Pedro Castillo, a left-wing political novice who has promised to be a champion of his country’s poor, has been sworn in as Peru’s new president.
The rural teacher who has never held political office before was installed less than two weeks after he was declared the winner of the June 6 runoff election. He is Peru’s first president of peasant origin.
In a ceremony in the capital Lima, Mr Castillo made a commitment “for God, for my family, for my peasant sisters and brothers, teachers, patrolmen, children, youth and women, and for a new constitution”.
He then he sang the national anthem, taking off his signature hat and placing it over his heart.
He succeeds Francisco Sagasti, who had been appointed by Congress in November to lead the South American nation after weeks of political turmoil.
Mr Castillo, who up until days ago lived with his family in a home deep in the Andes, will face a deeply divided Congress that will make it extremely challenging for him to fulfil his ill-defined campaign promises to aid the poor, who are now estimated to make up about a third of the country’s population.
His political savvy will be immediately tested, and his ability to reach agreements could determine if Congress allows him to finish his term.

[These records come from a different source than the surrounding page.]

(* ===== verification/Dart.v ===== *)
(** * The address translation units and the transfers through them

    [src/hw/arm/s5l8920_dart.c], [src/hw/arm/s5l8930_dart.c], and the loops of the
    devices that move data through them a page at a time: the scaler
    ([src/hw/arm/ipod_touch_scaler.c]), the panel ([src/hw/arm/ipod_touch_lcd.c]),
    the display pipe ([src/hw/arm/s5l8930_display.c]), the camera's processor
    ([src/hw/arm/s5l8930_isp.c]) and the picture decoder
    ([src/hw/arm/s5l8920_jpeg.c]).

    A translation is a function from a bus address of 32 bits to a [hwaddr] of
    64; the value of all ones means that there is none.  The page tables are in
    guest memory, so that a transfer may change them: memory is an argument of
    every translation. *)

From Stdlib Require Import ZArith Lia.
From stdpp Require Import base numbers list.
From S2P Require Import Prelude CLib HwLib.
Local Open Scope Z_scope.

(** [(hwaddr)-1], and [-1] as a number of 32 bits *)
Definition NO_ADDR : Z := 2 ^ 64 - 1.
Definition ALL_ONES32 : Z := 2 ^ 32 - 1.

(** [address_space_ldl_le] *)
Definition ldl_le (mem : Z -> Z) (addr : Z) : Z := ld_le32 (phys_read mem addr 4) 0.

(** ** The S5L8920's unit *)

Definition DART_CMD : Z := 0x00.
Definition DART_DATA20 : Z := 0x04.
Definition DART_STE : Z := 0x08.
Definition DART_CONFIG : Z := 0x0c.
Definition DART_ERROR : Z := 0x10.
Definition DART_SIZE : Z := 0x1000.
Definition DART_CONFIG_ENABLE : Z := 0x80000000.
Definition DART_WINDOW : Z := 0x3c000000.
Definition DART_SEGS : Z := 16.
Definition DART_SEG_SHIFT : Z := 22.
Definition DART_DRAM : Z := 0x40000000.
Definition DART_PA_MASK : Z := 0x0ffff000.

Record S5L8920DartState := mkDart20 { d20_regs : list Z; d20_ste : list Z }.

#[global] Instance upd_d20_regs : Upd d20_regs := fun f r => mkDart20 (f (d20_regs r)) (d20_ste r).
#[global] Instance upd_d20_ste : Upd d20_ste := fun f r => mkDart20 (d20_regs r) (f (d20_ste r)).

(** The last line of the C function is a conditional between an unsigned number
    of 32 bits and [-1]: the result for an invalid entry has 32 ones. *)
Definition s5l8920_dart_xlate (mem : Z -> Z) (s : S5L8920DartState) (va sid : Z) : Z :=
  let off := u32 (va - DART_WINDOW) in
  if negb (flagged (rd (d20_regs s) (DART_CONFIG / 4)) DART_CONFIG_ENABLE) || (va <? DART_WINDOW) then va
  else if u32 (Z.shiftl DART_SEGS DART_SEG_SHIFT) <=? off then NO_ADDR
  else
    let ste := rd (d20_ste s) (Z.shiftr off DART_SEG_SHIFT) in
    if Z.land ste 1 =? 0 then NO_ADDR
    else
      let pte := ldl_le mem (u32 (DART_DRAM + Z.land ste DART_PA_MASK + Z.land (Z.shiftr off 12) 0x3ff * 4)) in
      if Z.land pte 1 =? 0 then ALL_ONES32 else u32 (DART_DRAM + Z.land pte DART_PA_MASK + Z.land va 0xfff).

Definition dart20_read (addr : Z) (s : S5L8920DartState) : Z := rd (d20_regs s) (addr / 4).

Definition dart20_write (addr val : Z) (s : S5L8920DartState) : S5L8920DartState :=
  let set v := upd d20_regs (fun l => wr l (addr / 4) v) in
  if addr =? DART_CMD then
    let s := if Z.land val 0xf =? 1 then
               s <| d20_regs ::= fun l => wr l (DART_DATA20 / 4)
                      (rd (d20_ste s) (Z.land (Z.shiftr val DART_SEG_SHIFT) (DART_SEGS - 1))) |>
             else s in
    set (u32 val) s
  else if addr =? DART_STE then
    set (u32 val) (s <| d20_ste ::= fun l => wr l (Z.land (Z.shiftr val 8) (DART_SEGS - 1)) (u32 val) |>)
  else if addr =? DART_ERROR then set (Z.ldiff (rd (d20_regs s) (addr / 4)) val) s
  else set (u32 val) s.

Definition s5l8920_dart_reset : S5L8920DartState :=
  mkDart20 (replicate (Z.to_nat (DART_SIZE / 4)) 0) (replicate (Z.to_nat DART_SEGS) 0).

(** ** The S5L8930's unit *)

Definition DART_TLB_OP : Z := 0x00.
Definition DART_DATA : Z := 0x08.
Definition DART_ERROR_STATUS : Z := 0x10.
Definition S5L8930_DART_SIZE : Z := 0x2000.
Definition S5L8930_DART_SIDS : Z := 4.
Definition S5L8930_DART_SEGS : Z := 64.

Record S5L8930Dart := mkDart30 { d30_regs : list Z; d30_ste : list (list Z) }.

#[global] Instance upd_d30_regs : Upd d30_regs := fun f r => mkDart30 (f (d30_regs r)) (d30_ste r).
#[global] Instance upd_d30_ste : Upd d30_ste := fun f r => mkDart30 (d30_regs r) (f (d30_ste r)).

(** [d->ste[sid][seg]] *)
Definition ste_at (d : S5L8930Dart) (sid seg : Z) : Z := rd (default [] (d30_ste d !! Z.to_nat sid)) seg.

Definition dart30_read (addr : Z) (d : S5L8930Dart) : Z :=
  if addr =? DART_TLB_OP then 0 else rd (d30_regs d) (addr / 4).

Definition dart30_write (addr val : Z) (d : S5L8930Dart) : S5L8930Dart :=
  let sid := Z.land (Z.shiftr val 8) 0xf in
  let seg := Z.land (Z.shiftr val 22) 0x3f in
  let set a v := upd d30_regs (fun l => wr l (a / 4) v) in
  if addr =? DART_TLB_OP then
    if S5L8930_DART_SIDS <=? sid then d
    else if Z.land val 0xf =? 5 then
      d <| d30_ste ::= alter (fun l => wr l seg (rd (d30_regs d) (DART_DATA / 4))) (Z.to_nat sid) |>
    else if Z.land val 0xf =? 4 then set DART_DATA (ste_at d sid seg) d
    else d
  else if addr =? DART_ERROR_STATUS then set addr (Z.ldiff (rd (d30_regs d) (addr / 4)) val) d
  else set addr (u32 val) d.

Definition s5l8930_dart_xlate (mem : Z -> Z) (d : S5L8930Dart) (sid va : Z) : Z :=
  if S5L8930_DART_SIDS <=? sid then NO_ADDR
  else
    let ste := Z.ldiff (ste_at d sid (Z.shiftr va 22 mod S5L8930_DART_SEGS)) 0xfff in
    if ste =? 0 then va
    else
      let pte := ldl_le mem (u32 (ste + Z.land (Z.shiftr va 12) 0x3ff * 4)) in
      if Z.land pte 1 =? 0 then NO_ADDR else Z.lor (Z.ldiff pte 0xfff) (Z.land va 0xfff).

Definition s5l8930_dart_reset : S5L8930Dart :=
  mkDart30 (replicate (Z.to_nat (S5L8930_DART_SIZE / 4)) 0)
           (replicate (Z.to_nat S5L8930_DART_SIDS) (replicate (Z.to_nat S5L8930_DART_SEGS) 0)).

(** The display's own stream, and those of its other clients. *)
Definition dart_xlate (mem : Z -> Z) (d : S5L8930Dart) (va : Z) : Z := s5l8930_dart_xlate mem d 0 va.
Definition s5l8930_dart2_xlate (mem : Z -> Z) (d : S5L8930Dart) (va sid : Z) : Z :=
  s5l8930_dart_xlate mem d (if sid <? S5L8930_DART_SIDS then sid else 0) va.

(** ** Transfers *)

(** [MIN(len, 0x1000 - (va & 0xfff))] *)
Definition page_part (va len : Z) : Z := Z.min len (0x1000 - Z.land va 0xfff).

(** Turns a loop over the pages of [len] bytes takes at most. *)
Definition pages (len : Z) : nat := Z.to_nat (len / 0x1000 + 2).

(** A translation as the devices hold it, a function pointer with its argument. *)
Abbreviation translation := ((Z -> Z) -> Z -> Z).

Section Transfers.
Variable xlate : translation.

(** What was read before the first page without a translation, and whether
    there was none. *)
Fixpoint read_bus_loop (fuel : nat) (mem : Z -> Z) (va len : Z) : bool * bytes :=
  match fuel with
  | O => (true, [])
  | S fuel =>
      if len =? 0 then (true, [])
      else
        let n := page_part va len in
        let pa := xlate mem va in
        if pa =? NO_ADDR then (false, [])
        else let '(ok, rest) := read_bus_loop fuel mem (u32 (va + n)) (len - n) in (ok, phys_read mem pa n ++ rest)
  end.

Fixpoint write_bus_loop (fuel : nat) (va : Z) (buf : bytes) (mem : Z -> Z) : bool * (Z -> Z) :=
  match fuel with
  | O => (true, mem)
  | S fuel =>
      if zlen buf =? 0 then (true, mem)
      else
        let n := page_part va (zlen buf) in
        let pa := xlate mem va in
        if pa =? NO_ADDR then (false, mem)
        else write_bus_loop fuel (u32 (va + n)) (zdrop n buf) (phys_write mem pa (ztake n buf))
  end.

(** A page without a translation reads as black. *)
Fixpoint fb_read_loop (fuel : nat) (mem : Z -> Z) (va len : Z) : bytes :=
  match fuel with
  | O => []
  | S fuel =>
      if len =? 0 then []
      else
        let n := page_part va len in
        let pa := xlate mem va in
        (if pa =? NO_ADDR then replicate (Z.to_nat n) 0 else phys_read mem pa n) ++
        fb_read_loop fuel mem (u32 (va + n)) (len - n)
  end.

Fixpoint lcd_read_loop (fuel : nat) (mem : Z -> Z) (addr off len : Z) : bytes :=
  match fuel with
  | O => []
  | S fuel =>
      if off <? len then
        let va := u32 (addr + off) in
        let n := Z.min (0x1000 - Z.land va 0xfff) (len - off) in
        let pa := xlate mem va in
        (if pa =? NO_ADDR then replicate (Z.to_nat n) 0 else phys_read mem pa n) ++ lcd_read_loop fuel mem addr (off + n) len
      else []
  end.

(** A page without a translation is left out. *)
Fixpoint isp_write_loop (fuel : nat) (va : Z) (buf : bytes) (mem : Z -> Z) : Z -> Z :=
  match fuel with
  | O => mem
  | S fuel =>
      if zlen buf =? 0 then mem
      else
        let n := page_part va (zlen buf) in
        let pa := xlate mem va in
        isp_write_loop fuel (u32 (va + n)) (zdrop n buf) (if pa =? NO_ADDR then mem else phys_write mem pa (ztake n buf))
  end.

(** Whether a page of the frame is not where contiguous pages would put it. *)
Fixpoint gather_loop (fuel : nat) (mem : Z -> Z) (va pa off size : Z) : bool :=
  match fuel with
  | O => false
  | S fuel =>
      if off <? size then
        if xlate mem (u32 (va + off)) =? pa + off then gather_loop fuel mem va pa (off + 0x1000) size else true
      else false
  end.

End Transfers.

(** The scaler, without a unit or with the one it was given. *)
Definition scaler_pa (xlate : option translation) (mem : Z -> Z) (va : Z) : Z :=
  match xlate with Some f => f mem va | None => va end.

Definition scaler_read_bus (xlate : option translation) (mem : Z -> Z) (va len : Z) : bool * bytes :=
  read_bus_loop (scaler_pa xlate) (pages len) mem va len.

Definition scaler_write_bus (xlate : option translation) (va : Z) (buf : bytes) (mem : Z -> Z) : bool * (Z -> Z) :=
  write_bus_loop (scaler_pa xlate) (pages (zlen buf)) va buf mem.

(** The picture decoder's transfer, in its two directions. *)
Definition jpeg_pa (xlate : option translation) (mem : Z -> Z) (va : Z) : Z :=
  match xlate with Some f => f mem va | None => va end.

Definition jpeg_dma_in (xlate : option translation) (mem : Z -> Z) (va len : Z) : bool * bytes :=
  read_bus_loop (jpeg_pa xlate) (pages len) mem va len.

Definition jpeg_dma_out (xlate : option translation) (va : Z) (buf : bytes) (mem : Z -> Z) : bool * (Z -> Z) :=
  write_bus_loop (jpeg_pa xlate) (pages (zlen buf)) va buf mem.

(** The display pipe reads through its own unit, the camera's processor writes
    as stream one of the other unit. *)
Definition fb_read (d : S5L8930Dart) (mem : Z -> Z) (va len : Z) : bytes :=
  fb_read_loop (fun mem => dart_xlate mem d) (pages len) mem va len.

Definition ISP_DART_SID : Z := 1.

Definition isp_dma_write (dart : option S5L8930Dart) (va : Z) (buf : bytes) (mem : Z -> Z) : Z -> Z :=
  isp_write_loop (fun mem va => match dart with Some d => s5l8930_dart_xlate mem d ISP_DART_SID va | None => va end)
    (pages (zlen buf)) va buf mem.

Definition lcd_bus_read (xlate : option translation) (mem : Z -> Z) (addr len : Z) : bytes :=
  match xlate with
  | None => phys_read mem addr len
  | Some f => lcd_read_loop f (pages len) mem addr 0 len
  end.

(** The panel's frame: the base it is scanned out from, and the two fields that
    say whether it is gathered a page at a time instead, and from where.  [win2]
    is the register at 0x78. *)
Definition lcd_scanout_base (xlate : option translation) (s5l8900 : bool) (win2 w1_framebuffer_base pw ph : Z)
    (gather : bool) (scanout_va : Z) (mem : Z -> Z) : Z * bool * Z :=
  if s5l8900 && (w1_framebuffer_base =? 0) then (win2, gather, scanout_va)
  else
    match xlate with
    | Some f =>
        let va := w1_framebuffer_base in
        let pa := f mem va in
        let size := u32 (pw * ph * 4) in
        let gather := (pa =? NO_ADDR) || gather_loop f (pages size) mem va pa (0x1000 - Z.land va 0xfff) size in
        (if gather then va else u32 pa, gather, va)
    | None => (w1_framebuffer_base, gather, scanout_va)
    end.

“The government of Pedro Castillo still maintains us with considerable uncertainty; we still do not have clear his main lines of policy,” said Claudia Navas, an analyst with the global firm Control Risks.
“However, we foresee that possibly, due to the characteristics of the Peruvian political system and the current general political and economic situation of the country, Castillo will maintain a more pragmatic position than he announced during the campaign.
“The key is to build those consensuses and add strength to the proposals on how he is going to achieve them.”
Mr Castillo defeated his opponent, right-wing career politician Keiko Fujimori, by just 44,000 votes.
Peru’s poor and rural citizens supported Mr Castillo and his slogan “No more poor in a rich country”, while the elites favoured Ms Fujimori, the daughter of controversial former president Alberto Fujimori.
Mr Castillo stunned voters and observers by rising from a pool of 18 candidates and advancing to the runoff, in first place.
His initial proposal to nationalise the mining industry set off alarm bells among business leaders. While that stance has softened, he remains committed to rewriting the constitution that was approved under the regime of Ms Fujimori’s father.
Peru is the second largest copper exporter in the world and mining accounts for almost 10% of its GDP and 60% of its exports. Its economy has been crushed by the coronavirus pandemic, increasing the poverty level and eliminating the gains of a decade.
In November, Peru had three presidents in a single week after one was impeached by Congress over corruption allegations and protests forced his successor to resign. Legislators then appointed Mr Sagasti.
The pandemic has pushed Peru’s medical and cemetery infrastructure beyond capacity. It has also deepened people’s mistrust of government as it mismanaged the Covid-19 response and a secret vaccination drive for the well-connected erupted into a national scandal.
Mr Castillo has promised vaccines for all Peruvians.